El vino es bebida. Si, lo digo correctamente: no solamente bebida que calma la sed, ya que esto lo hace el agua. Del vino dice el Salmo de la creación que “alegra el corazón del hombre” (103, 15). El evangelio de Juan relata que el Señor en Caná lo ha donado en abundancia mediante un milagro a los reunidos en la celebración de la boda (Jn 2, 1-11). Y en la visión apocalíptica de la apertura de los siete sellos, visión que habla de la desgracia que se aproxima, dice la voz: “Pero no causes daño al aceite y al vi­no” (Ap 6, 6). Entendemos que no se habla aquí de exceso sino que el vino es una imagen de la vida abundante, del aroma y de la fuerza que todo lo ensancha y transfigura. En la figura del vino Cris­to nos da su sangre divina, no como bebida excelente y prudente sino como exceso de magnificencia di­vina.

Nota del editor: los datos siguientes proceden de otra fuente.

Definition set_terminated (v : bool) (c : Call) : Call :=
  {| _account := _account c; _id := _id c; _direction := _direction c;
     _pc := _pc c; _state := _state c; _terminated := v;
     _incomingSdp := _incomingSdp c; _localIdentity := _localIdentity c;
     _remoteIdentity := _remoteIdentity c; _dtmfSender := _dtmfSender c;
     _delay_established := _delay_established c;
     _setup_in_progress := _setup_in_progress c |}.

Definition set_incomingSdp (v : option string) (c : Call) : Call :=
  {| _account := _account c; _id := _id c; _direction := _direction c;
     _pc := _pc c; _state := _state c; _terminated := _terminated c;
     _incomingSdp := v; _localIdentity := _localIdentity c;
     _remoteIdentity := _remoteIdentity c; _dtmfSender := _dtmfSender c;
     _delay_established := _delay_established c;
     _setup_in_progress := _setup_in_progress c |}.

Definition set_remoteIdentity (v : option Identity) (c : Call) : Call :=
  {| _account := _account c; _id := _id c; _direction := _direction c;
     _pc := _pc c; _state := _state c; _terminated := _terminated c;
     _incomingSdp := _incomingSdp c; _localIdentity := _localIdentity c;
     _remoteIdentity := v; _dtmfSender := _dtmfSender c;
     _delay_established := _delay_established c;
     _setup_in_progress := _setup_in_progress c |}.

Definition set_dtmfSender (v : option RTCDTMFSender) (c : Call) : Call :=
  {| _account := _account c; _id := _id c; _direction := _direction c;
     _pc := _pc c; _state := _state c; _terminated := _terminated c;
     _incomingSdp := _incomingSdp c; _localIdentity := _localIdentity c;
     _remoteIdentity := _remoteIdentity c; _dtmfSender := v;
     _delay_established := _delay_established c;
     _setup_in_progress := _setup_in_progress c |}.

Definition set_delay_established (v : bool) (c : Call) : Call :=
  {| _account := _account c; _id := _id c; _direction := _direction c;
     _pc := _pc c; _state := _state c; _terminated := _terminated c;
     _incomingSdp := _incomingSdp c; _localIdentity := _localIdentity c;
     _remoteIdentity := _remoteIdentity c; _dtmfSender := _dtmfSender c;
     _delay_established := v;
     _setup_in_progress := _setup_in_progress c |}.

Definition set_setup_in_progress (v : bool) (c : Call) : Call :=
  {| _account := _account c; _id := _id c; _direction := _direction c;
     _pc := _pc c; _state := _state c; _terminated := _terminated c;
     _incomingSdp := _incomingSdp c; _localIdentity := _localIdentity c;
     _remoteIdentity := _remoteIdentity c; _dtmfSender := _dtmfSender c;
     _delay_established := _delay_established c;
     _setup_in_progress := v |}.

(** ** Pending callbacks *)

(** One constructor per place where the class hands a callback to the
    outside; the arguments are what the closure captured. *)
Inductive Task : Type :=
| SetRemoteDescription_offer (answerOpts : option string)
| CreateLocalSdp_answer
| CreateLocalSdp_offer (to : string)
| SetRemoteDescription_answer
| Request_call
| Request_terminate
| Request_trickle
| Request_answer
| Timeout (due : Z).

(** How a pending callback is invoked: the success side (with the
    value, if any) or the failure side with the error. *)
Inductive Outcome : Type :=
| fulfilled (value : option string)
| rejected (error : string).

(** ** The world a handler runs in *)

Record Env : Type := {
  this : Call;
  trace : list Effect;
  pending : list Task;
  clock : Z;
  engines : nat
}.

Definition with_this (c : Call) (e : Env) : Env :=
  {| this := c; trace := trace e; pending := pending e;
     clock := clock e; engines := engines e |}.

Definition with_trace (t : list Effect) (e : Env) : Env :=
  {| this := this e; trace := t; pending := pending e;
     clock := clock e; engines := engines e |}.

Definition with_pending (p : list Task) (e : Env) : Env :=
  {| this := this e; trace := trace e; pending := p;
     clock := clock e; engines := engines e |}.

Definition with_clock (t : Z) (e : Env) : Env :=
  {| this := this e; trace := trace e; pending := pending e;
     clock := t; engines := engines e |}.

Definition with_engines (n : nat) (e : Env) : Env :=
  {| this := this e; trace := trace e; pending := pending e;
     clock := clock e; engines := n |}.

(** A fresh world around a newly constructed call. *)
Definition boot (account : Account) : Env :=
  {| this := constructor account; trace := []; pending := [];
     clock := 0; engines := 0%nat |}.

(** ** The monad: state that survives a throw *)

Inductive completion (A : Type) : Type :=
| Normal (a : A) (e : Env)
| Throw (err : string) (e : Env).
Arguments Normal {A} a e.
Arguments Throw {A} err e.

Definition env_of {A : Type} (r : completion A) : Env :=
  match r with
  | Normal _ e => e
  | Throw _ e => e
  end.

Definition M (A : Type) : Type := Env -> completion A.

Definition ret {A : Type} (a : A) : M A := fun e => Normal a e.

Definition bind {A B : Type} (m : M A) (k : A -> M B) : M B :=
  fun e =>
    match m e with
    | Normal a e' => k a e'
    | Throw err e' => Throw err e'
    end.

Definition throw {A : Type} (err : string) : M A := fun e => Throw err e.

Declare Scope js_scope.
Delimit Scope js_scope with js.
Notation "x <- m ;; k" := (bind m (fun x => k))
  (at level 61, m at next level, right associativity) : js_scope.
Notation "m ;; k" := (bind m (fun _ => k))
  (at level 61, right associativity) : js_scope.
Open Scope js_scope.

(** [this.f] *)
Definition read {A : Type} (f : Call -> A) : M A :=
  fun e => Normal (f (this e)) e.

(** [this.f = v] *)
Definition write (upd : Call -> Call) : M unit :=
  fun e => Normal tt (with_this (upd (this e)) e).

Definition perform (x : Effect) : M unit :=
  fun e => Normal tt (with_trace (trace e ++ [x]) e).

Definition defer (t : Task) : M unit :=
  fun e => Normal tt (with_pending (pending e ++ [t]) e).

Definition now : M Z := fun e => Normal (clock e) e.

(** [this.emit(...)] *)
Definition emit (n : Notification) : M unit := perform (Emit n).

(** [for (let x of xs) body(x)] *)
Fixpoint for_of {A : Type} (xs : list A) (body : A -> M unit) : M unit :=
  match xs with
  | [] => ret tt
  | x :: rest => body x ;; for_of rest body
  end.

(** [this._pc.method(...)]: a TypeError when [_pc] is null. *)
Definition on_pc {A : Type} (k : RTCPeerConnection -> M A) : M A :=
  pc <- read _pc ;;
  match pc with
  | Some p => k p
  | None => throw "TypeError: this._pc is null"
  end.

(** [try { m } catch (e) { h(e) }] *)
Definition try_catch {A : Type} (m : M A) (h : string -> M A) : M A :=
  fun e =>
    match m e with
    | Normal a e' => Normal a e'
    | Throw err e' => h err e'
    end.

(** ** Calls into the engine and the channel *)

(** [new RTCPeerConnection(pcConfig)] *)
Definition new_RTCPeerConnection (cfg : RTCConfiguration) : M RTCPeerConnection :=
  fun e =>
    let n := engines e in
    Normal {| pc_serial := n; pc_config := cfg;
              localStreams := []; remoteStreams := [] |}
           (with_engines (S n) (with_trace (trace e ++ [NewRTCPeerConnection n cfg]) e)).

(** [this._pc.addStream(stream)]: the engine lists the stream among its
    local streams from now on. *)
Definition pc_addStream (s : MediaStream) : M unit :=
  on_pc (fun p =>
    write (set_pc (Some {| pc_serial := pc_serial p; pc_config := pc_config p;
                           localStreams := localStreams p ++ [s];
                           remoteStreams := remoteStreams p |})) ;;
    perform (PcAddStream s)).

(** The engine's side of an [addstream] event: the stream is among
    the remote streams of the call's RTCPeerConnection from now on. *)
Definition engine_adds_stream (s : MediaStream) : M unit :=
  pc <- read _pc ;;
  match pc with
  | Some p =>
      write (set_pc (Some {| pc_serial := pc_serial p; pc_config := pc_config p;
                             localStreams := localStreams p;
                             remoteStreams := remoteStreams p ++ [s] |}))
  | None => ret tt
  end.

(** [this._pc.setRemoteDescription(desc, success, failure)] *)
Definition pc_setRemoteDescription (d : RTCSessionDescription) (callbacks : Task)
  : M unit :=
  on_pc (fun _ => perform (PcSetRemoteDescription d) ;; defer callbacks).

(** Modelled from the spec: utils.createLocalSdp is not part of the
    sources; it asks the engine for a local offer or answer description
    and returns a promise that is fulfilled with the description or
    rejected with a reason. *)
Definition createLocalSdp (type : string) (opts : option string) (handlers : Task)
  : M unit :=
  perform (CreateLocalSdp type opts) ;; defer handlers.

(** Modelled from the spec: utils.closeMediaStream is not part of the
    sources; it releases the tracks of a stream. *)
Definition closeMediaStream (s : MediaStream) : M unit :=
  perform (CloseMediaStream s).

(** [x.getAudioTracks()] on what [streams[0]] gave. *)
Definition getAudioTracks (s : js MediaStream) : M (list MediaStreamTrack) :=
  match s with
  | obj st => ret (audioTracks st)
  | _ => throw "TypeError: cannot read getAudioTracks"
  end.

(** [setTimeout(callback, delay)] *)
Definition setTimeout (delay : Z) : M unit :=
  t <- now ;;
  perform (SetTimeout delay) ;;
  defer (Timeout (t + delay)).

(** ** Methods of the class *)

Definition getLocalStreams : M (list MediaStream) :=
  pc <- read _pc ;;
  match pc with
  | Some p => ret (localStreams p)
  | None => ret []
  end.

Definition getRemoteStreams : M (list MediaStream) :=
  pc <- read _pc ;;
  match pc with
  | Some p => ret (remoteStreams p)
  | None => ret []
  end.

Definition _sendRequest (req : Request) (cb : Task) : M unit :=
  perform (SendRequest req) ;; defer cb.

Definition _initRTCPeerConnection (cfg : RTCConfiguration) : M unit :=
  pc <- read _pc ;;
  match pc with
  | Some _ => throw "RTCPeerConnection already initialized"
  | None =>
      p <- new_RTCPeerConnection cfg ;;
      write (set_pc (Some p)) ;;
      perform (PcAddEventListener "addstream") ;;
      perform (PcAddEventListener "icecandidate")
  end.

Definition _sendCall (to : string) (offer : option string) : M unit :=
  acc <- read _account ;;
  id <- read _id ;;
  _sendRequest (session_create (account_id acc) id to offer) Request_call.

Definition _sendTrickle (candidate : option RTCIceCandidate) : M unit :=
  id <- read _id ;;
  _sendRequest
    (session_trickle id
       match candidate with
       | Some c => [c]
       | None => []
       end)
    Request_trickle.

Definition _sendAnswer (answer_sdp : option string) : M unit :=
  id <- read _id ;;
  _sendRequest (session_answer id answer_sdp) Request_answer.

Definition _sendTerminate : M unit :=
  id <- read _id ;;
  _sendRequest (session_terminate id) Request_terminate ;;
  setTimeout 150.

Definition terminate : M unit :=
  t <- read _terminated ;;
  if t then ret tt else _sendTerminate.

Sanguis Christi, inebria me —”Sangre de Cristo, embriágame”— rezaba Ignacio de Loyola, el hombre con el corazón caballerosamente ardiente. Santa Inés habla de la Sangre de Cristo como de un misterio del amor y de la belleza: “su sangre ha hecho hermosas mis mejillas”, se afirma en las plegarias de su fiesta. Cristo se ha convertido para nosotros en pan y vino, alimento y bebida. Nosotros podemos comerlo y beberlo. “Pan” significa fidelidad y firmeza perseverantes. “Vino” significa amplitud y generosidad sin límites, alegría por sobre toda medida terrenal.

Romano Guardini

 

Toda la vida de los auténticos cristianos consiste en “levantar el corazón”. ¿Qué significa levantar el corazón? Significa poner la esperanza en Dios, no en ti, ya que tú estás abajo, mientras que Él está arriba. Si depositas tu esperanza en ti mismo, tu corazón está abajo, no en lo alto. Por eso, cuando escucháis al sacerdote decir: ¡levantemos el corazón!, responded: ¡Lo tenemos levantado hacia el Señor! Empeñaos en que vuestra respuesta sea sincera.

San Agustín

 

La meditación serena de los 71 prefacios, apreciados en su conjunto, constituyen un tesoro de doctrina y de oración capaz de enriquecer los contenidos de nuestra acción de gracias. De esa meditación nacerán para el lector los vientos en los que desplegar las alas de su acción de gracias con el estilo y el aire propio de la Iglesia. No en vano la liturgia es la escuela donde aprender la genuina espiritualidad de la Iglesia.

Félix M. Arocena

 

Convendría que fuéramos conscientes de que al escuchar el Prefacio y cantar el Sanctus estamos dando gracias a Dios por sus maravillas –la Creación, la Redención, la santificación- y esa modalidad de la oración es tan genuinamente cristiana que, cuando la Iglesia canta así, se está expresando a sí misma.

Félix M. Arocena

 

Cuando el celebrante declara que este pan y este vino son el Cuerpo y la Sangre de Cristo, revela que ellos han llegado a ser tales por el contacto con el Espíritu Santo. Teodoro de Mopsuestia

La ofrenda de la Iglesia no puede ser santificada si el Espíritu Santo no se hace presente.

San Cipriano

 

Es Cristo en sus sacerdotes quien habla cada día.

Floro el diácono

 

Es imposible explicar con palabras la esencia del acto interior que acamparía a este gesto de partir el pan. A nosotros nos parece un acto duro, cruel, y, en cambio, es el acto supremo del amor y de la ternura que nunca antes se había realizado o podrá realizarse algún día sobre la tierra. Cuando en la consagración sostengo entre las manos la frágil hostia y repito las palabras “partió el pan…”, me parece intuir algo de los sentimientos que, en aquel momento, albergaba el corazón de Jesús: como su voluntad humana se entregaba al Padre y repetía para sí las bien conocidas palabras de la Escritura: “Holocaustos y sacrificios por el pecado no te agradaron, pero me has preparado un cuerpo”. Lo que Jesús da de comer a sus discípulos es el pan de su obediencia y de su amor al Padre. Entonces comprendo que para “hacer” también yo lo que hizo Jesús en aquella noche, debo ante todo “partirme” a mí mismo, es decir, deponer todo tipo de resistencia ante Dios, toda rebelión hacia Él o hacia los hermanos. Debo someter mi orgullo, doblegarme y decir “sí” hasta el final, sí a todo aquello que Dios me pide. Debo repetir también yo aquellas palabras del salmo: “¡He aquí que vengo a hacer, oh Dios, tu voluntad!”. Tú no quieres muchas cosas de mí; me quieres a mí y yo digo “sí”. Ser eucaristía como Jesús significa estar totalmente abandonado a la voluntad del Padre.